WORK ITEM = Gather all lines in the records below that include the word "batches".

(INFORMATION SUPPLIED begins)

(* ===== verification/Debezium.v ===== *)
(** * The Debezium serializer

    [serializer/debezium.rs] of [transferia-connector-support]: the messages of a batch of
    changes for a queue, as Debezium envelopes in JSON.

    A [DebeziumBatchEncoder] is what its constructor makes of a batch; the constructor itself
    chooses column writers and is left out.  It refuses nulls in the columns that are read
    here without a test for null, and every source index is one of a column of the batch.
    The writer of JSON strings is the one of the JSON serializer, written out twice in the
    source. *)

From stdpp Require Import base tactics numbers option strings pretty gmap list.
From S2P Require Import Prelude Bytes JsonWriter.
Local Open Scope Z_scope.

(** A JSON literal, with single quotes for double ones. *)
Definition json (s : string) : list Z := (λ b, if bool_decide (b = 39) then 34 else b) <$> text s.

Inductive DebeziumError :=
| DJson (e : JsonError) | PayloadOverflow | UnknownSource | NullOperation | UnknownOperation | MissingMask | EmptyIdentity
| ServerIdRange | EmptyBinlogFile | BinlogPositionRange | NegativeBinlogRow | SnapshotMetadata | MissingGtid
| GtidFraming | GtidSid | GtidTag | GtidGno | EmptySource | MissingMetadata | IdentityLength | StepMismatch | NegativeTimestamp | MessageTooLarge.
(** [?] on an error of the JSON serializer. *)
Definition lift {A} (m : result JsonError A) : result DebeziumError A := match m with Ok a => Ok a | Err e => Err (DJson e) end.

Record SerializedMessage := { key : option (list Z); value : option (list Z) }.
Record SerializedBatch := { table : list Z; messages : list SerializedMessage }.
Record SerializedDelivery := { batches : list SerializedBatch; source_rows : Z }.

Definition message_bytes (key value : option (list Z)) : Z := Z.of_nat (length (default [] key)) + Z.of_nat (length (default [] value)).
Definition payload_bytes (self : SerializedDelivery) : result DebeziumError Z :=
  for_each (λ total m, ok_or (checked_add u64_max total (message_bytes (key m) (value m))) PayloadOverflow)
    (batches self ≫= messages) 0.

Inductive QueueMessageMode := KeyedWithTombstones | ValuesOnly.
Inductive DebeziumSourceDialect := Postgres | MySql | Ydb.
#[export] Instance QueueMessageMode_eq_dec : EqDecision QueueMessageMode.
Proof. solve_decision. Defined.
#[export] Instance DebeziumSourceDialect_eq_dec : EqDecision DebeziumSourceDialect.
Proof. solve_decision. Defined.

Definition from_source_name (source_name : string) : result DebeziumError DebeziumSourceDialect :=
  if bool_decide (source_name = "postgres") then Ok Postgres
  else if bool_decide (source_name = "mysql") then Ok MySql
  else if bool_decide (source_name = "ydb") then Ok Ydb
  else Err UnknownSource.

Record DebeziumJsonEncoder := { logical_name : list Z; mode : QueueMessageMode }.

Record EventTimestamps := { event_ms : Cells Z; event_us : Cells Z; event_ns : Cells Z }.
Record PostgresMetadata := {
  pg_transaction_id : Cells Z; pg_lsn : Cells Z; pg_source_schema : Cells (list Z);
  pg_source_us : Cells Z; pg_source_ns : Cells Z; pg_event : EventTimestamps
}.
Record MySqlMetadata := {
  my_transaction_identity : Cells (list Z); my_server_id : Cells Z; my_gtid : Cells (list Z); my_binlog_file : Cells (list Z);
  my_binlog_position : Cells Z; my_binlog_row : Cells Z; my_source_us : Cells Z; my_source_ns : Cells Z; my_event : EventTimestamps
}.
Record YdbMetadata := { ydb_transaction_identity : Cells (list Z); ydb_event_ms : Cells Z }.
Inductive DebeziumSourceMetadata := PostgresSource (m : PostgresMetadata) | MySqlSource (m : MySqlMetadata) | YdbSource (m : YdbMetadata).

Record DebeziumBatchEncoder := {
  dialect : DebeziumSourceDialect;
  current : JsonBatchEncoder;
  before : JsonBatchEncoder;
  current_key : JsonBatchEncoder;
  old_key : JsonBatchEncoder;
  changed_columns : option (Cells (list Z));
  operation_column : option (Cells (list Z));
  database : Cells (list Z);
  source_table : Cells (list Z);
  source_metadata : DebeziumSourceMetadata;
  source_timestamp_ms : Cells Z;
  user_ordinal_by_source_index : list (option nat)
}.

(** ** Source metadata *)
Definition ydb_transaction (value : list Z) : result DebeziumError (Z * Z) :=
  ensure (bool_decide (length value = 16%nat)) IdentityLength ≫= λ _,
  Ok (from_le_bytes (reverse (firstn 8 value)), from_le_bytes (reverse (drop 8 value))).

Definition sid_byte (x : nat * Z) : bool :=
  if bool_decide (x.1 ∈ [8; 13; 18; 23]%nat) then bool_decide (x.2 = 45)
  else ascii_digit x.2 || bool_decide (97 ≤ x.2 ≤ 102).
Definition tag_byte (b : Z) : bool :=
  ascii_digit b || bool_decide (65 ≤ b ≤ 90) || bool_decide (97 ≤ b ≤ 122) || bool_decide (b = 95).
(** [str::parse::<u64>] *)
Definition parse_u64 (v : list Z) : option Z :=
  let digits := match v with 43 :: d => d | _ => v end in
  if negb (bool_decide (digits = [])) && all_digits digits && bool_decide (digits_value digits ≤ u64_max) then Some (digits_value digits) else None.
Definition validate_mysql_gtid (gtid : list Z) : result DebeziumError unit :=
  let components := split_bytes 58 gtid in
  ensure (bool_decide (length components ∈ [2; 3]%nat)) GtidFraming ≫= λ _,
  let sid := nth 0 components [] in
  ensure (bool_decide (length sid = 36%nat) && forallb sid_byte (imap pair sid)) GtidSid ≫= λ _,
  (if bool_decide (length components = 3%nat) then
     let tag := nth 1 components [] in
     ensure (bool_decide (1 ≤ length tag ≤ 32)%nat && forallb tag_byte tag) GtidTag
   else Ok tt) ≫= λ _,
  let gno := nth (length components - 1) components [] in
  ok_or (parse_u64 gno) GtidGno ≫= λ parsed,
  ensure (bool_decide (0 < parsed) && bool_decide (string_bytes (pretty parsed) = gno)) GtidGno.

Definition validate_mysql_metadata (m : MySqlMetadata) (row : nat) (operation : list Z) : result DebeziumError unit :=
  lift (value_at (my_transaction_identity m) row) ≫= λ identity,
  ensure (negb (bool_decide (identity = []))) EmptyIdentity ≫= λ _,
  lift (value_at (my_server_id m) row) ≫= λ server_id,
  ensure (bool_decide (0 ≤ server_id ≤ u32_max)) ServerIdRange ≫= λ _,
  lift (value_at (my_binlog_file m) row) ≫= λ file,
  ensure (negb (bool_decide (file = []))) EmptyBinlogFile ≫= λ _,
  lift (value_at (my_binlog_position m) row) ≫= λ position,
  ensure (bool_decide (4 ≤ position) && bool_decide (0 ≤ position ≤ u32_max)) BinlogPositionRange ≫= λ _,
  lift (value_at (my_binlog_row m) row) ≫= λ binlog_row,
  ensure (bool_decide (0 ≤ binlog_row)) NegativeBinlogRow ≫= λ _,
  lift (null_at (my_gtid m) row) ≫= λ no_gtid,
  if bool_decide (operation = text "r") then
    ensure (bool_decide (server_id = 0) && no_gtid && bool_decide (binlog_row = 0)) SnapshotMetadata
  else
    ensure (negb no_gtid) MissingGtid ≫= λ _,
    lift (value_at (my_gtid m) row) ≫= validate_mysql_gtid.

Definition validate_ydb_metadata (self : DebeziumBatchEncoder) (m : YdbMetadata) (row : nat) (operation : list Z) : result DebeziumError unit :=
  lift (value_at (database self) row) ≫= λ db,
  lift (value_at (source_table self) row) ≫= λ t,
  ensure (negb (bool_decide (db = [])) && negb (bool_decide (t = []))) EmptySource ≫= λ _,
  lift (null_at (ydb_transaction_identity m) row) ≫= λ no_identity,
  lift (null_at (source_timestamp_ms self) row) ≫= λ no_source,
  lift (null_at (ydb_event_ms m) row) ≫= λ no_event,
  if bool_decide (operation = text "r") then
    ensure (no_identity && no_source && no_event) SnapshotMetadata
  else
    ensure (negb no_identity && negb no_source && negb no_event) MissingMetadata ≫= λ _,
    (lift (value_at (ydb_transaction_identity m) row) ≫= ydb_transaction) ≫= λ '(step, _),
    lift (value_at (source_timestamp_ms self) row) ≫= λ source_timestamp,
    ensure (bool_decide (0 ≤ source_timestamp) && bool_decide (source_timestamp = step)) StepMismatch ≫= λ _,
    lift (value_at (ydb_event_ms m) row) ≫= λ event_timestamp,
    ensure (bool_decide (0 ≤ event_timestamp)) NegativeTimestamp.

Definition validate_source_metadata (self : DebeziumBatchEncoder) (row : nat) (operation : list Z) : result DebeziumError unit :=
  match source_metadata self with
  | PostgresSource _ => Ok tt
  | MySqlSource m => validate_mysql_metadata m row operation
  | YdbSource m => validate_ydb_metadata self m row operation
  end.

Definition validate_message_size (key value : option (list Z)) (message_size_limit : Z) : result DebeziumError unit :=
  ensure (bool_decide (message_bytes key value ≤ message_size_limit)) MessageTooLarge.

Definition operation (self : DebeziumBatchEncoder) (row : nat) : result DebeziumError (list Z) :=
  match operation_column self with
  | None => Ok (text "r")
  | Some column =>
      lift (null_at column row) ≫= λ null,
      ensure (negb null) NullOperation ≫= λ _,
      lift (value_at column row) ≫= λ op,
      ensure (bool_decide (op ∈ [text "c"; text "r"; text "u"; text "d"])) UnknownOperation ≫= λ _,
      Ok op
  end.

(** ** Envelopes *)
Section envelopes.
Context `{JsonCrates}.

Definition write_i64 (output : list Z) (value : Z) : list Z := output ++ itoa value.
Definition write_nullable_i64 (output : list Z) (values : Cells Z) (row : nat) : result DebeziumError (list Z) :=
  lift (null_at values row) ≫= λ null,
  if null : bool then Ok (output ++ text "null") else lift (value_at values row) ≫= λ v, Ok (write_i64 output v).
Definition snapshot_text (operation : list Z) : list Z := text (if bool_decide (operation = text "r") then "true" else "false").

(** [UNAVAILABLE_VALUE] for a column whose bit is not set in the mask. *)
Definition UNAVAILABLE_VALUE : list Z := json "'__debezium_unavailable_value'".
Definition unavailable (self : DebeziumBatchEncoder) (mask : option (list Z)) (source_index : option nat) : bool :=
  match source_index ≫= λ index, mjoin (user_ordinal_by_source_index self !! index), mask with
  | Some ordinal, Some mask =>
      match mask !! (ordinal / 8)%nat with
      | Some byte => bool_decide (Z.land byte (Z.shiftl 1 (Z.of_nat (ordinal mod 8))) = 0)
      | None => false
      end
  | _, _ => false
  end.
Definition write_unavailable (self : DebeziumBatchEncoder) (mask : option (list Z)) (source_index : option nat) (_ output : list Z) : bool * list Z :=
  if unavailable self mask source_index then (true, output ++ UNAVAILABLE_VALUE) else (false, output).

Definition write_postgres_source (self : DebeziumBatchEncoder) (m : PostgresMetadata) (output : list Z) (row : nat) (logical_name operation : list Z) :
    result DebeziumError (list Z) :=
  let output := write_json_string (output ++ json "'postgresql','name':") logical_name in
  lift (value_at (source_timestamp_ms self) row) ≫= λ ts_ms,
  let output := write_i64 (output ++ json ",'ts_ms':") ts_ms in
  let output := write_json_string (output ++ json ",'snapshot':") (snapshot_text operation) in
  lift (value_at (database self) row) ≫= λ db,
  let output := write_json_string (output ++ json ",'db':") db in
  lift (value_at (pg_source_us m) row) ≫= λ ts_us,
  let output := write_i64 (output ++ json ",'sequence':null,'ts_us':") ts_us in
  lift (value_at (pg_source_ns m) row) ≫= λ ts_ns,
  let output := write_i64 (output ++ json ",'ts_ns':") ts_ns in
  lift (value_at (pg_source_schema m) row) ≫= λ schema,
  let output := write_json_string (output ++ json ",'schema':") schema in
  lift (value_at (source_table self) row) ≫= λ table,
  let output := write_json_string (output ++ json ",'table':") table in
  lift (value_at (pg_transaction_id m) row) ≫= λ tx,
  let output := write_i64 (output ++ json ",'txId':") tx in
  lift (value_at (pg_lsn m) row) ≫= λ lsn,
  let output := write_i64 (output ++ json ",'lsn':") lsn in
  Ok (output ++ json ",'xmin':null}").

Definition write_mysql_source (self : DebeziumBatchEncoder) (m : MySqlMetadata) (output : list Z) (row : nat) (logical_name operation : list Z) :
    result DebeziumError (list Z) :=
  let output := write_json_string (output ++ json "'mysql','name':") logical_name in
  lift (value_at (source_timestamp_ms self) row) ≫= λ ts_ms,
  let output := write_i64 (output ++ json ",'ts_ms':") ts_ms in
  let output := write_json_string (output ++ json ",'snapshot':") (snapshot_text operation) in
  lift (value_at (database self) row) ≫= λ db,
  let output := write_json_string (output ++ json ",'db':") db in
  lift (value_at (my_source_us m) row) ≫= λ ts_us,
  let output := write_i64 (output ++ json ",'sequence':null,'ts_us':") ts_us in
  lift (value_at (my_source_ns m) row) ≫= λ ts_ns,
  let output := write_i64 (output ++ json ",'ts_ns':") ts_ns in
  lift (value_at (source_table self) row) ≫= λ table,
  let output := write_json_string (output ++ json ",'table':") table in
  lift (value_at (my_server_id m) row) ≫= λ server_id,
  let output := write_i64 (output ++ json ",'server_id':") server_id in
  let output := output ++ json ",'gtid':" in
  lift (null_at (my_gtid m) row) ≫= λ no_gtid,
  (if no_gtid : bool then Ok (output ++ text "null")
   else lift (value_at (my_gtid m) row) ≫= λ gtid, Ok (write_json_string output gtid)) ≫= λ output,
  lift (value_at (my_binlog_file m) row) ≫= λ file,
  let output := write_json_string (output ++ json ",'file':") file in
  lift (value_at (my_binlog_position m) row) ≫= λ position,
  let output := write_i64 (output ++ json ",'pos':") position in
  lift (value_at (my_binlog_row m) row) ≫= λ binlog_row,
  let output := write_i64 (output ++ json ",'row':") binlog_row in
  Ok (output ++ json ",'thread':null,'query':null}").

(INFORMATION SUPPLIED ends)

RESULT =
Record SerializedDelivery := { batches : list SerializedBatch; source_rows : Z }.
    (batches self ≫= messages) 0.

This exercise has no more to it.